= John Hohenberg =

American journalist and academic

John Hohenberg (February 17, 1906 – August 6, 2000) was an American journalist and academic. During his journalism career from the 1920s to 1950s, Hohenberg primarily worked at the New York Evening Post and New York Journal-American. After gaining prominence as a foreign correspondent and early United Nations reporter, he began teaching at Columbia University in 1948, ultimately serving as a tenured full professor at the institution's Graduate School of Journalism from 1950 to 1974. From 1954 onward, he served concurrently as the first administrator of the Pulitzer Prizes, retaining this position for two additional years at the request of the Pulitzer Board after taking emeritus status. In 1976, he received a Pulitzer Prize Special Citation upon retiring from his administrative role.

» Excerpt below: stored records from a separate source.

Lemma read_timeout_ends_run_gracefully_witness :
  0 <= pktSize (Config 8 3 false) /\
  is_int (pktCount (Config 8 3 false)) /\
  run_end (serve (Config 8 3 false)
             (Conn false [Recv start None None; Recv (frame 1 [x41; x42]) None None; Quiet]))
  = TimedOut /\
  0 <= 1 < 3 /\
  exists ws,
    Forall (fun l => is_wrong_order l = true) ws /\
    run_out (serve (Config 8 3 false)
               (Conn false [Recv start None None; Recv (frame 1 [x41; x42]) None None; Quiet]))
    = [LWaiting; LReceivedStart] ++ ws
        ++ [LTotalReceived 1; LLoss (3 - 1) (float64 (3 - 1) / float64 3 * 100)%float].
Proof.
  assert (H0 : 0 <= pktSize (Config 8 3 false)) by (simpl; lia).
  assert (H1 : is_int (pktCount (Config 8 3 false))) by (unfold is_int; simpl; lia).
  split; [exact H0|]. split; [exact H1|]. split; [reflexivity|].
  destruct (read_timeout_ends_run_gracefully (Config 8 3 false) H0 H1)
    as (_ & Hrun & _).
  exact (Hrun (Conn false [Recv start None None; Recv (frame 1 [x41; x42]) None None; Quiet])
           eq_refl).
Defined.

(** ** The origin of a datagram *)

Lemma decode_panic (f : list byte) (v : panic) :
  decode f = Panic v ->
  v = PanicMsg "to few bytes received" \/
  v = PanicMsg "expected and received packet size are not match" \/
  v = PanicMsg "unexpected packet end" \/
  v = RuntimeError "slice bounds out of range".
Proof.
  intros H.
  destruct (Z.lt_ge_cases (len f) 6) as [Hs|Hl].
  { rewrite decode_short in H by exact Hs. inversion H. auto. }
  destruct f as [|b0 [|b1 [|b2 [|b3 rest]]]]; try (unfold len in Hl; simpl in Hl; lia).
  rewrite decode_long in H by solve_len.
  destruct (negb _) in H; [inversion H; auto|].
  destruct (negb _) in H; [inversion H; auto|].
  destruct (_ <=? _) in H; [inversion H; auto | discriminate].
Qed.

(** X1.  [readFrom] never raises the panic of its origin check, whatever
    the frame state and the socket: [reset] has set [p.from] to nil before
    the check compares it. *)
Theorem readFrom_never_peer_changed (cfg : config) (q : paket) (con : conn) :
  readFrom cfg q con <> Panic (PanicMsg "remote address changed").
Proof.
  unfold readFrom, reset.
  destruct (match p_buf q with
            | Some b => mret (Some b)
            | None => make (pktSize cfg) ≫= (fun b => mret (Some b))
            end) as [buf|v|] eqn:Ebuf.
  - rewrite !bind_Ok. cbn [p_no p_size p_data p_buf p_from].
    destruct (ReadFrom (SetReadDeadline con true) (bytes_of buf))
      as [[[[[n buf'] a] err] con']|v|] eqn:Erd; [|intros H; inversion H; subst|discriminate].
    + rewrite bind_Ok. destruct (is_deadline err); [discriminate|].
      destruct err as [[| |msg]|]; cbn [ep]; try discriminate;
        rewrite !bind_Ok; cbn [p_buf].
      * destruct (slice _ 0 n) as [f|v|] eqn:Esl; [|intros H; inversion H; subst|discriminate].
        -- rewrite bind_Ok.
           destruct (decode f) as [[[no sz] data]|v|] eqn:Ed; [discriminate| |discriminate].
           intros H. inversion H; subst.
           apply decode_panic in Ed. destruct Ed as [E|[E|[E|E]]]; discriminate.
        -- unfold slice in Esl. destruct (_ && _) in Esl; discriminate.
      * destruct (slice _ 0 n) as [f|v|] eqn:Esl; [|intros H; inversion H; subst|discriminate].
        -- rewrite bind_Ok.
           destruct (decode f) as [[[no sz] data]|v|] eqn:Ed; [discriminate| |discriminate].
           intros H. inversion H; subst.
           apply decode_panic in Ed. destruct Ed as [E|[E|[E|E]]]; discriminate.
        -- unfold slice in Esl. destruct (_ && _) in Esl; discriminate.
    + unfold ReadFrom in Erd.
      destruct (read_events _ _ _) as [[[[[n0 b0] a0] e0] ev0]|v0|] eqn:Eev;
        [discriminate| |discriminate].
      exfalso. clear Erd.
      revert Eev. generalize (deadline (SetReadDeadline con true)).
      induction (pending (SetReadDeadline con true)) as [|[d a e|] evs IH];
        intros dl0 Eev; cbn in Eev.
      * destruct dl0; discriminate.
      * discriminate.
      * destruct dl0; [discriminate | eapply IH; exact Eev].
  - intros H. inversion H; subst.
    destruct (p_buf q); [discriminate|].
    unfold make in Ebuf. destruct (pktSize cfg <? 0); discriminate.
  - discriminate.
Qed.

(** C1.  A change of the origin address does not abort the run: after the
    handshake, a first frame from one address and a second frame from
    another are both accepted; the run counts two frames and completes.
    [readFrom] starts with [reset], which sets [p.from] to nil, so its check
    [p.from != nil && ...] never compares the addresses. *)
Theorem peer_change_is_accepted :
  serve (Config 8 2 false)
    (Conn false
       [Recv start (Some "192.0.2.1:4000") None;
        Recv (frame 1 [x41; x42]) (Some "192.0.2.1:4000") None;
        Recv (frame 2 [x43; x44]) (Some "198.51.100.7:4000") None])
  = Run [LWaiting; LReceivedStart; LCheckSum "d41d8cd98f00b204e9800998ecf8427e";
         LTotalReceived 2]
      2 None Completed.
Proof. vm_compute. reflexivity. Qed.

(** ** The digest line *)

Lemma serve_store_off (cfg : config) (con : conn) :
  useMem cfg = false -> run_s (serve cfg con) = None.
Proof.
  intros Hoff.
  destruct (serve_cases cfg con) as [E|[[v E]|[evs E]]]; rewrite E; clear E;
    [reflexivity | reflexivity |].
  destruct (recv_loop cfg (Z.to_nat (pktCount cfg)) _) as [st e] eqn:Hrun.
  apply recv_loop_store_off in Hrun; [|exact Hoff]. cbn [r_s] in Hrun.
  unfold after_loop. destruct e; exact Hrun.
Qed.
(** Distances 2, NaN and 1. *)
Definition aroundNaN : list LocationRecord :=
  [withDistance "two" (Some (Int 2)); withDistance "nan" (Some NaN);
   withDistance "one" (Some (Int 1))].

(** One record, open on Mondays from 09:00 to 17:00, 100 m away. *)
Definition officeRecord : LocationRecord :=
  sampleRecord "office" "shelter" (Some (Int 100)) (Some officeHours) None
    None.

Definition pointText : string :=
  ("{" ++ quote ++ "coordinates" ++ quote ++ ":[-79.375,43.65625]}")%string.

Definition torontoLat : number := Fin (1397 # 32).
Definition torontoLng : number := Fin (- 635 # 8).

From Stdlib Require DecimalString.

(** ** Notions of the further properties *)

(** A string without a colon. *)
Fixpoint noColon (s : string) : bool :=
  match s with
  | EmptyString => true
  | String c r => negb (Ascii.eqb c ":") && noColon r
  end.

(** The facts about the trigonometric library that make the distance from
    a point to itself zero. *)
Record ExactAtZero (P : Platform) : Prop := {
  PI_finite : isFinite (Math_PI P) = true;
  sin_zero : forall x, num_eq x (Int 0) -> num_eq (Math_sin P x) (Int 0);
  cos_finite : forall q, isFinite (Math_cos P (Fin q)) = true;
  sqrt_zero : forall x, num_eq x (Int 0) -> num_eq (Math_sqrt P x) (Int 0);
  sqrt_one : forall x, num_eq x (Int 1) -> num_eq (Math_sqrt P x) (Int 1);
  atan2_zero :
    forall y x,
      num_eq y (Int 0) -> num_eq x (Int 1) ->
      num_eq (Math_atan2 P y x) (Int 0)
}.

(** A [coordinates] value the resolver cannot take a pair from: not an
    array, or an array of fewer than two elements. *)
Definition noPair (c : option CoordinatesValue) : Prop :=
  match c with
  | Some (ArrayOf (_ :: _ :: _)) => False
  | _ => True
  end.

(** A geometry the resolver gets no coordinates from. *)
Definition unusableGeometry (P : Platform) (g : Geom) : Prop :=
  match g with
  | GeomFalsy | GeomOther => True
  | GeomObject c => noPair c
  | GeomString EmptyString => True
  | GeomString text =>
      match JSON_parse P text with
      | None | Some JsonNull => True
      | Some (JsonWith c) => noPair c
      end
  end.

(** The checks of the [filter] callback, on one record of a result. *)
Definition passesFilters (c : Filters.t) (r : LocationRecord) : Prop :=
  (forall cat, Filters.category c = Some cat -> cat <> EmptyString ->
               Loc.category r = cat) /\
  (forall b, Filters.accessible c = Some b -> Loc.accessible r = Some b) /\
  (forall b, Filters.pets c = Some b -> Loc.pets_allowed r = Some b) /\
  (forall g, Filters.gender c = Some g -> g <> EmptyString ->
             Loc.gender_restriction r = None \/
             Loc.gender_restriction r = Some EmptyString \/
             Loc.gender_restriction r = Some g) /\
  radiusExceeded (Filters.radiusKm c) r = false.

(** The records the [filter] step of [applyFilters] keeps. *)
Definition keptRecords (P : Platform) (env : Env)
  (records : list LocationRecord) (c : Filters.t) (w : World)
  : list LocationRecord :=
  fst (Array_filter (keepRecord env c) (map (fillDistance P c) records) w).

Definition isRpcCalled (e : Event) : bool :=
  match e with RpcCalled _ => true | _ => false end.

Definition isWarned (e : Event) : bool :=
  match e with Warned _ => true | _ => false end.

(** The events [GET] leaves behind for a request with valid coordinates,
    by what the store does. *)
Definition expectedTrace (env : Env) (args : Rpc.t) : list Event :=
  match getSupabaseClient env with
  | None => [FallbackUsed]
  | Some supabase =>
      RpcCalled args ::
      match supabase args with
      | RpcThrew =>
          [Warned "Supabase RPC nearby_locations threw:"; FallbackUsed]
      | RpcResolved _ (Some _) =>
          [Warned "Supabase RPC nearby_locations error:"; FallbackUsed]
      | RpcResolved (Some _) None => []
      | RpcResolved None None => [FallbackUsed]
      end
  end.

(** The store call throws or replies with an error. *)
Definition storeErrs (env : Env) (args : Rpc.t) : Prop :=
  exists supabase,
    getSupabaseClient env = Some supabase /\
    (supabase args = RpcThrew \/
     exists data error, supabase args = RpcResolved data (Some error)).

(** ** src/app/page.tsx *)

Module Coordinates.
Record t : Type := mk {
  lat : number;
  lng : number
}.
End Coordinates.

Module FilterState.
Record t : Type := mk {
  category : string;
  radiusKm : number;
  openNow : bool;
  accessible : option bool;
  pets : option bool;
  gender : string
}.
End FilterState.

Fixpoint removeAll (name : string) (params : list (string * string))
  : list (string * string) :=
  match params with
  | [] => []
  | (k, v) :: rest =>
      if String.eqb k name then removeAll name rest
      else (k, v) :: removeAll name rest
  end.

==Early life and education==
Hohenberg was born Jacob S. Hohenberg in a tenement on the Lower East Side of Manhattan. When he was one and a half, he and his family relocated to Seattle, where they remained throughout his childhood and adolescence. He attended the University of Washington as an engineering major from 1922 to 1924 before pursuing a journalistic career and returning to New York, where he received a B.Litt. from Columbia University's Journalism School (which then only conferred undergraduate degrees) in 1927. The following year, Hohenberg completed non-degree graduate studies at the University of Vienna on a Pulitzer Traveling Fellowship, presaging his later involvement with the awards program.

==Career==
In 1923, Hohenberg worked at The Seattle Star after dropping out from the University of Washington. Following multiple brief positions at New York news publications after receiving his degree, Hohenberg was named assistant editor of the city department for the New York Evening Post in 1928. He remained in this position until he joined the New York Journal-American as a national political writer and second-string theater critic in 1933, a position he retained for nine years. Deferring an offer to return to the Post, Hohenberg enlisted in the United States Army during World War II, serving from 1943 to 1945. With limited need for officers late in the war, he was assigned to the Army Transportation Corps as a public relations specialist, attaining the rank of technician third grade. Following the war, Hohenberg returned to the Post (by now an influential liberal tabloid under the ownership of Dorothy Schiff) as a United Nations, Washington, D.C. and foreign correspondent from 1946 to 1950, greatly enhancing his public profile.

After inquiring about a position with the Journalism School, Hohenberg returned to Columbia as a part-time undergraduate journalism lecturer at the School of General Studies in 1948. In 1950, he left the Post and joined the faculty of the Journalism School as a tenured full professor. Beginning in 1954, he also served as the inaugural Pulitzer Prize administrator. Prior to the creation of this position, the program was jointly managed by the dean of the Journalism School and other officials at Columbia, including longtime provost Frank D. Fackenthal and his staff. Hohenberg held this joint appointment until 1974, when he stepped down from his professorship. In 1976, Hohenberg retired as administrator after overseeing the transition of the program's Advisory Board into an autonomous award-granting body (thereafter known as the Pulitzer Prize Board) in conjunction with chairman Joseph Pulitzer Jr. and Columbia president William J. McGill. That year, Hohenberg received a Pulitzer Prize Special Citation for his service.

While at Columbia, he also served as a consultant to the Secretary of the Air Force (1953–1963), a State Department American specialist lecturer in 10 Asian countries (1963–1964) and a discussion leader for the International Press Institute in New Delhi (1966). He was also affiliated with the East-West Center as a senior specialist (1967) and held a visiting professorship at the Chinese University of Hong Kong (1970–1971). He was a member of the Council on Foreign Relations.

Following his mandatory retirement from Columbia, Hohenberg maintained a peripatetic academic career as a visiting professor, lecturer and professional-in-residence, teaching at the University of Tennessee (1975; 1976–1977; 1978–1981; 1987), the University of Kansas (1977–1978), the University of Florida (1981–1982), Harvard University (1981), the University of Miami (1982–1983) and Syracuse University (1983–1985). During this period, he also returned to the Pulitzers as a journalism juror on several occasions and conducted an Asian lecture tour for the United States Information Agency in 1982. Throughout his journalistic and academic careers, he published 22 books, including a popular college journalism textbook (The Professional Journalist), a novel and several institutional histories of the Pulitzers.

==Personal life==
Hohenberg married Dorothy Lannuier, a classmate at the Columbia Journalism School, in 1928. She died from complications of Alzheimer's disease in 1977; they had no children.

After residing in Park Slope, Brooklyn throughout his journalistic career, Hohenberg moved to a Columbia-owned faculty apartment at 90 Morningside Drive for the duration of his affiliation with the school. Throughout his adult life, he summered in Aquebogue, New York.

On August 6, 2000, he died in Knoxville, Tennessee, where he had lived since retiring from Columbia. He was survived by his second wife, JoAnn Fogarty Johnson, and her two children, whom he adopted.